Unfortunately for Luongo, some number of Canuck fans believe that Vancouver will never win as long as he is between the pipes and those views are unlikely to change. If the Canucks had won the Cup last spring, the Anti-Luongo fans would have declared that the Canucks won despite Luongo, and certainly not because of him. If Luongo gives up a bad goal, it’s his fault. If Luongo is beaten on a good chance, heads shake while detractors mutter, “He’s got to make a big save once in a while.” If Luongo is brilliant, we hear “See! He should play like that all the time. He isn’t consistently brilliant.”
It is my belief – and I wish I could tell you that it was the product of reasoned analysis, but I can’t claim my brain works any differently than anyone else’s – that Luongo is an excellent goaltender who for the past decade has been one of the best in the league.

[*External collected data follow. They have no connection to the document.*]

(* ===== verification/AddrTransController.v ===== *)
(** AddrTransController (src/addr_trans_controller.h, src/addr_trans_controller.cc):
    the memory controller that redirects stores so that the last checkpoint is
    never overwritten. Its operations run on [Sys]: the controller, the memory
    behind [MemStore], the profilers of the call and the vector of blocks to
    write back. A [vector<Addr>*] argument that may be NULL is a boolean: whether
    the call passes the vector. *)

From Stdlib Require Import QArith.
From S2P Require Import Prelude Profiler StdAlgo MemStore.
From S2P Require IndexQueue AddrTransTable VersionBuffer MigrationController.
#[global] Open Scope Z_scope.

Module ATT := AddrTransTable.
Module VB := VersionBuffer.
Module Mig := MigrationController.

(** [enum Control] *)
Inductive Control := REG_WRITE | NEW_EPOCH | WAIT_CKPT.

Record AddrTransController := MkCtl {
  att_ : ATT.AddrTransTable;
  nvm_buffer_ : VB.VersionBuffer;
  dram_buffer_ : VB.VersionBuffer;
  migrator_ : Mig.MigrationController;
  phy_range_ : Z;
  in_checkpointing_ : bool;
  pages_to_dram_ : Z;
  pages_to_nvm_ : Z;
}.

Definition set_att_ (v : ATT.AddrTransTable) (r : AddrTransController) : AddrTransController :=
  {| att_ := v; nvm_buffer_ := nvm_buffer_ r; dram_buffer_ := dram_buffer_ r;
     migrator_ := migrator_ r; phy_range_ := phy_range_ r; in_checkpointing_
     := in_checkpointing_ r; pages_to_dram_ := pages_to_dram_ r; pages_to_nvm_
     := pages_to_nvm_ r |}.
Definition set_nvm_buffer_ (v : VB.VersionBuffer) (r : AddrTransController) : AddrTransController :=
  {| att_ := att_ r; nvm_buffer_ := v; dram_buffer_ := dram_buffer_ r;
     migrator_ := migrator_ r; phy_range_ := phy_range_ r; in_checkpointing_
     := in_checkpointing_ r; pages_to_dram_ := pages_to_dram_ r; pages_to_nvm_
     := pages_to_nvm_ r |}.
Definition set_dram_buffer_ (v : VB.VersionBuffer) (r : AddrTransController) : AddrTransController :=
  {| att_ := att_ r; nvm_buffer_ := nvm_buffer_ r; dram_buffer_ := v;
     migrator_ := migrator_ r; phy_range_ := phy_range_ r; in_checkpointing_
     := in_checkpointing_ r; pages_to_dram_ := pages_to_dram_ r; pages_to_nvm_
     := pages_to_nvm_ r |}.
Definition set_migrator_ (v : Mig.MigrationController) (r : AddrTransController) : AddrTransController :=
  {| att_ := att_ r; nvm_buffer_ := nvm_buffer_ r; dram_buffer_ :=
     dram_buffer_ r; migrator_ := v; phy_range_ := phy_range_ r;
     in_checkpointing_ := in_checkpointing_ r; pages_to_dram_ :=
     pages_to_dram_ r; pages_to_nvm_ := pages_to_nvm_ r |}.
Definition set_phy_range_ (v : Z) (r : AddrTransController) : AddrTransController :=
  {| att_ := att_ r; nvm_buffer_ := nvm_buffer_ r; dram_buffer_ :=
     dram_buffer_ r; migrator_ := migrator_ r; phy_range_ := v;
     in_checkpointing_ := in_checkpointing_ r; pages_to_dram_ :=
     pages_to_dram_ r; pages_to_nvm_ := pages_to_nvm_ r |}.
Definition set_in_checkpointing_ (v : bool) (r : AddrTransController) : AddrTransController :=
  {| att_ := att_ r; nvm_buffer_ := nvm_buffer_ r; dram_buffer_ :=
     dram_buffer_ r; migrator_ := migrator_ r; phy_range_ := phy_range_ r;
     in_checkpointing_ := v; pages_to_dram_ := pages_to_dram_ r; pages_to_nvm_
     := pages_to_nvm_ r |}.
Definition set_pages_to_dram_ (v : Z) (r : AddrTransController) : AddrTransController :=
  {| att_ := att_ r; nvm_buffer_ := nvm_buffer_ r; dram_buffer_ :=
     dram_buffer_ r; migrator_ := migrator_ r; phy_range_ := phy_range_ r;
     in_checkpointing_ := in_checkpointing_ r; pages_to_dram_ := v;
     pages_to_nvm_ := pages_to_nvm_ r |}.
Definition set_pages_to_nvm_ (v : Z) (r : AddrTransController) : AddrTransController :=
  {| att_ := att_ r; nvm_buffer_ := nvm_buffer_ r; dram_buffer_ :=
     dram_buffer_ r; migrator_ := migrator_ r; phy_range_ := phy_range_ r;
     in_checkpointing_ := in_checkpointing_ r; pages_to_dram_ :=
     pages_to_dram_ r; pages_to_nvm_ := v |}.

Record Sys (St : Type) := MkSys {
  ctl : AddrTransController;
  store : St;
  profs : Profs;
  ckpt : list Z;
}.
Arguments MkSys {St}.
Arguments ctl {St}.
Arguments store {St}.
Arguments profs {St}.
Arguments ckpt {St}.

Definition set_ctl {St} (c : AddrTransController) (s : Sys St) : Sys St :=
  MkSys c (store s) (profs s) (ckpt s).
Definition set_ckpt {St} (l : list Z) (s : Sys St) : Sys St :=
  MkSys (ctl s) (store s) (profs s) l.

(** [AddrTransController::AddrTransController]; [junk] is the memory of the
    table's entries before construction. *)
Definition new_AddrTransController (phy_range dram_size att_len block_bits page_bits : Z)
    (junk : Z → ATT.ATTEntry) : M unit AddrTransController :=
  att ← ATT.new_AddrTransTable att_len block_bits junk;
  let nvm := VB.new_VersionBuffer (i32 (2 * att_len)) block_bits in
  let dram := VB.new_VersionBuffer att_len block_bits in
  let mig := Mig.new_MigrationController block_bits page_bits (i32 (Z.shiftr dram_size page_bits)) in
  assert_ "MigrationController" (Mig.slots_consistent mig) ;;
  assert_ "AddrTransController" (dram_size <=? phy_range) ;;
  let nvm := VB.set_addr_base phy_range nvm in
  let dram := VB.set_addr_base (u64 (VB.addr_base_ nvm + VB.Size nvm)) dram in
  mret (MkCtl att nvm dram mig phy_range false 0 0).

Section Controller.
Context {St : Type} `{!MemStore St} `{!HashOrder, !HeapAlgo}.

Abbreviation SM := (M (Sys St)) (only parsing).

(** Calls into the parts. *)
Definition on_att {A} (m : PM ATT.AddrTransTable A) : SM A :=
  zoom (λ s, (att_ (ctl s), profs s))
       (λ t s, MkSys (set_att_ t.1 (ctl s)) (store s) t.2 (ckpt s)) m.
Definition on_nvm {A} (m : PM VB.VersionBuffer A) : SM A :=
  zoom (λ s, (nvm_buffer_ (ctl s), profs s))
       (λ t s, MkSys (set_nvm_buffer_ t.1 (ctl s)) (store s) t.2 (ckpt s)) m.
Definition on_dram {A} (m : PM VB.VersionBuffer A) : SM A :=
  zoom (λ s, (dram_buffer_ (ctl s), profs s))
       (λ t s, MkSys (set_dram_buffer_ t.1 (ctl s)) (store s) t.2 (ckpt s)) m.
Definition on_mig {A} (m : PM Mig.MigrationController A) : SM A :=
  zoom (λ s, (migrator_ (ctl s), profs s))
       (λ t s, MkSys (set_migrator_ t.1 (ctl s)) (store s) t.2 (ckpt s)) m.
Definition on_store {A} (m : M St A) : SM A :=
  zoom store (λ t s, MkSys (ctl s) t (profs s) (ckpt s)) m.
Definition on_pf {A} (r : pfref) (m : M Profiler A) : SM A :=
  zoom (λ s, sel r (profs s)) (λ p s, MkSys (ctl s) (store s) (upd r p (profs s)) (ckpt s)) m.

Definition in_checkpointing : SM bool := gets (λ s, in_checkpointing_ (ctl s)).
Definition ToTag (addr : Z) : SM Z := gets (λ s, ATT.ToTag (att_ (ctl s)) addr).
Definition ToAddr (tag : Z) : SM Z := gets (λ s, ATT.ToAddr (att_ (ctl s)) tag).
Definition block_size : SM Z := gets (λ s, ATT.block_size (att_ (ctl s))).

(** [const ATTEntry& entry = att_.At(index)], and a later use of the reference. *)
Definition att_At (index : Z) : SM ATT.ATTEntry := on_att (own (ATT.At index)).
Definition att_ref (index : Z) : SM ATT.ATTEntry := on_att (own (ATT.entry_at index)).
Definition att_Translate (phy_addr base : Z) : SM Z := on_att (own (ATT.Translate phy_addr base)).
Definition att_IsEmpty (s : ATT.ATTState) : SM bool := on_att (own (ATT.IsEmpty s)).

(** [ckpt_blocks->push_back(a)] when the pointer is not NULL. *)
Definition push_ckpt (ck : bool) (a : Z) : SM unit :=
  if ck then modify (λ s, set_ckpt (ckpt s ++ [a]) s) else mret tt.

Definition Size (c : AddrTransController) : Z :=
  u64 (phy_range_ c + VB.Size (nvm_buffer_ c) + VB.Size (dram_buffer_ c)).

Definition IsDRAM (phy_addr : Z) (pf : pfref) : SM bool := on_mig (Mig.Contains phy_addr pf).

Definition CheckValid (phy_addr size : Z) : SM bool :=
  t ← ToTag phy_addr;
  t' ← ToTag (u64 (phy_addr + size - 1));
  mret (t =? t').

Definition FullBlock (phy_addr size : Z) : SM bool :=
  bs ← block_size;
  mret ((Z.land phy_addr (u64 (bs - 1)) =? 0) && (size =? bs)).

Definition CopyBlockIntra (dest src : Z) (pf : pfref) (ck : bool) : SM unit :=
  bs ← block_size;
  on_store (MemCopy dest src bs) ;;
  on_pf pf (AddBlockMoveIntra 1) ;;
  push_ckpt ck dest.

Definition CopyBlockInter (dest src : Z) (pf : pfref) (ck : bool) : SM unit :=
  bs ← block_size;
  on_store (MemCopy dest src bs) ;;
  on_pf pf (AddBlockMoveInter 1) ;;
  push_ckpt ck dest.

Definition SwapBlock (direct_addr mach_addr : Z) (pf : pfref) (ck : bool) : SM unit :=
  bs ← block_size;
  on_store (MemSwap direct_addr mach_addr bs) ;;
  on_pf pf (AddBlockMoveIntra 3) ;;
  push_ckpt ck direct_addr ;;
  push_ckpt ck direct_addr ;;
  push_ckpt ck mach_addr.

Definition Setup (phy_addr base : Z) (s : ATT.ATTState) (move_data : bool) (pf : pfref) : SM Z :=
  assert_ "AddrTransController::Setup"
    (ATT.state_eqb s ATT.DIRTY || ATT.state_eqb s ATT.STAINED || ATT.state_eqb s ATT.LOAN) ;;
  phy_tag ← ToTag phy_addr;
  (if move_data then
     src ← ToAddr phy_tag;
     CopyBlockIntra base src pf false
   else mret tt) ;;
  on_att (ATT.Setup phy_tag base s pf).

Definition HideClean (index : Z) (move_data : bool) (pf : pfref) : SM unit :=
  ck ← in_checkpointing;
  assert_ "AddrTransController::HideClean" (negb ck) ;;
  entry ← att_At index;
  assert_ "AddrTransController::HideClean" (ATT.state_eqb (ATT.state entry) ATT.CLEAN) ;;
  phy_addr ← ToAddr (ATT.phy_tag entry);
  (if move_data then CopyBlockIntra phy_addr (ATT.mach_base entry) pf false else mret tt) ;;
  on_nvm (VB.SlotBackup (ATT.mach_base entry) VB.BACKUP0 pf) ;;
  on_att (ATT.Reset index phy_addr ATT.HIDDEN PfOverlap).

Definition ResetClean (index : Z) (move_data : bool) (pf : pfref) : SM Z :=
  ck ← in_checkpointing;
  assert_ "AddrTransController::ResetClean" ck ;;
  entry ← att_At index;
  assert_ "AddrTransController::ResetClean" (ATT.state_eqb (ATT.state entry) ATT.CLEAN) ;;
  mach_base ← on_dram (VB.SlotAlloc pf);
  (if move_data then CopyBlockInter mach_base (ATT.mach_base entry) pf false else mret tt) ;;
  on_nvm (VB.SlotBackup (ATT.mach_base entry) VB.BACKUP1 pf) ;;
  on_att (ATT.Reset index mach_base ATT.TEMP PfOverlap) ;;
  mret mach_base.

Definition FreeClean (index : Z) (pf : pfref) : SM unit :=
  entry ← att_At index;
  assert_ "AddrTransController::FreeClean" (ATT.state_eqb (ATT.state entry) ATT.CLEAN) ;;
  phy_addr ← ToAddr (ATT.phy_tag entry);
  ck ← in_checkpointing;
  (if (ck : bool) then SwapBlock phy_addr (ATT.mach_base entry) pf false
   else CopyBlockIntra phy_addr (ATT.mach_base entry) pf false) ;;
  on_nvm (VB.SlotBackup (ATT.mach_base entry) (if (ck : bool) then VB.BACKUP1 else VB.BACKUP0) pf) ;;
  on_att (ATT.ShiftState index ATT.FREE PfOverlap).

Definition DirtyStained (index : Z) (move_data : bool) (pf : pfref) (ckb : bool) : SM Z :=
  ck ← in_checkpointing;
  assert_ "AddrTransController::DirtyStained" (negb ck) ;;
  entry ← att_At index;
  assert_ "AddrTransController::DirtyStained" (ATT.state_eqb (ATT.state entry) ATT.STAINED) ;;
  mach_base ← on_nvm (VB.SlotAlloc pf);
  (if move_data then
     CopyBlockInter mach_base (ATT.mach_base entry) pf false ;;
     push_ckpt ckb mach_base
   else mret tt) ;;
  on_dram (VB.FreeSlot (ATT.mach_base entry) VB.IN_USE pf) ;;
  on_att (ATT.Reset index mach_base ATT.DIRTY PfOverlap) ;;
  mret mach_base.
(* ===== verification/WriteCounts.v ===== *)
(** The write counters. [SimpleMemory::freeze] asserts that three ways of counting stores
    agree: the memory counts them by kind as they come, the table and the page table count
    them per block and per page, and the migration controller adds those up once an epoch.
    [books] is the state of these accounts between the operations; it is kept by loads and
    stores, closed by [MigratePages] and opened again by [BeginCheckpointing]. *)

From Stdlib Require QArith_base.
From S2P Require Import Prelude Drift Profiler StdAlgo MemStore AddrTransController AbstractMem.
From S2P Require IndexQueue AddrTransTable VersionBuffer MigrationController.
#[global] Open Scope Z_scope.

(** ** The counters of the tables *)

Definition counts (t : ATT.AddrTransTable) : list Z := ATT.epoch_writes <$> ATT.entries_ t.
Definition att_writes (t : ATT.AddrTransTable) : Z := zsum ATT.epoch_writes (ATT.entries_ t).
Definition ptt_writes (m : Mig.MigrationController) : Z := msum Mig.epoch_writes (Mig.entries_ m).

Definition same_att (t t' : ATT.AddrTransTable) : Prop := counts t' = counts t.
(** The page counters and the totals. *)
Definition same_mig (m m' : Mig.MigrationController) : Prop :=
  ptt_writes m' = ptt_writes m ∧ Mig.total_nvm_writes_ m' = Mig.total_nvm_writes_ m ∧ Mig.total_dram_writes_ m' = Mig.total_dram_writes_ m.
(** Of a component with the profilers. *)
Definition firsts {T} (R : T → T → Prop) (p p' : T * Profs) : Prop := R p.1 p'.1.

#[global] Instance same_att_preorder : PreOrder same_att.
Proof. split; [done|]. intros x y z H1 H2. unfold same_att in *. congruence. Qed.
#[global] Instance same_mig_preorder : PreOrder same_mig.
Proof. split; [done|]. intros x y z (?&?&?) (?&?&?). split_and!; congruence. Qed.
#[global] Instance firsts_preorder {T} (R : T → T → Prop) `{!PreOrder R} : PreOrder (firsts R).
Proof. split; [intros x; unfold firsts; reflexivity|]. intros x y z H1 H2. unfold firsts in *. by etrans. Qed.

Lemma same_att_writes t t' : same_att t t' → att_writes t' = att_writes t.
Proof. apply zsum_ext. Qed.

Lemma own_firsts {T A} R (m : M T A) : transits R m → transits (firsts R) (own m).
Proof. intros Hm. apply transits_zoom. intros s t a E. by apply (Hm _ _ _ E). Qed.

Lemma prof_firsts {T A} (R : T → T → Prop) `{!PreOrder R} r (op : M Profiler A) : transits (firsts R) (prof r op : PM T A).
Proof. apply transits_zoom. intros s t a E. unfold firsts. reflexivity. Qed.

#[local] Hint Resolve own_firsts : frame.
#[local] Hint Extern 1 (transits (firsts _) (prof _ _)) => apply prof_firsts; apply _ : frame.

(** ** The table *)

Section Queue.
Context `{IndexQueue.IndexArray A R}.

Definition same_node_rest (s s' : A * IndexQueue.IndexQueue) : Prop := IndexQueue.node_rest s'.1 = IndexQueue.node_rest s.1.
#[local] Instance same_node_rest_preorder : PreOrder same_node_rest.
Proof. split; [done|]. intros x y z H1 H2. unfold same_node_rest in *. congruence. Qed.

Lemma write_rest i x : transits same_node_rest (IndexQueue.write_prev i x) ∧ transits same_node_rest (IndexQueue.write_next i x).
Proof.
  unfold IndexQueue.write_prev, IndexQueue.write_next, IndexQueue.read_node.
  split; transits_steps; intros s; apply IndexQueue.node_rest_set.
Qed.

Lemma Remove_rest i : transits same_node_rest (IndexQueue.Remove i).
Proof. unfold IndexQueue.Remove, IndexQueue.read_node, IndexQueue.qget, IndexQueue.qmod. transits_steps; try done; apply write_rest. Qed.

Lemma Empty_rest : transits same_node_rest IndexQueue.Empty.
Proof. unfold IndexQueue.Empty, IndexQueue.qget. transits_steps. Qed.

Lemma PushBack_rest i : transits same_node_rest (IndexQueue.PushBack i).
Proof.
  unfold IndexQueue.PushBack, IndexQueue.read_node, IndexQueue.qget, IndexQueue.qmod.
  transits_steps; try done; try apply write_rest; apply Empty_rest.
Qed.

Lemma PopFront_rest : transits same_node_rest IndexQueue.PopFront.
Proof. unfold IndexQueue.PopFront, IndexQueue.qget. transits_steps; [apply Empty_rest|apply Remove_rest]. Qed.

Last season was probably the greatest of his career on both a team and individual level. (I won’t bother to “defend, justify, and rationalize that belief with a host of intellectual reasons, cogent arguments, and rational explanations.”) It is enough to say that the idea that someone can be good enough to get to a seventh game of a SCF but not good enough to win it all seems to me to be absurd on the face of it.
Even if Mike Gillis wanted to do something about it, Luongo’s contract is very likely untradeable. He is probably going to be here for years and if Shermer is correct, the anti-Luongo feelings aren’t going to go away either. It is disturbing that so many fans have given up on Luongo, but does it really make a difference?
Probably not. The players will rally around the goaltender. One of the enduring memories from Jim Bouton’s book “Ball Four” was the attitude basball players had toward the fans. In private moments we were referred to as know-nothing “clucks” by the athletes. As far as the Canucks are concerned, our cluckitude is being confirmed. This is a very good hockey team that’s going to win a lot of games whether there is an ongoing Luongo controversy or not.
Still, it’s suddenly beginning to feel like it is going to be a long season.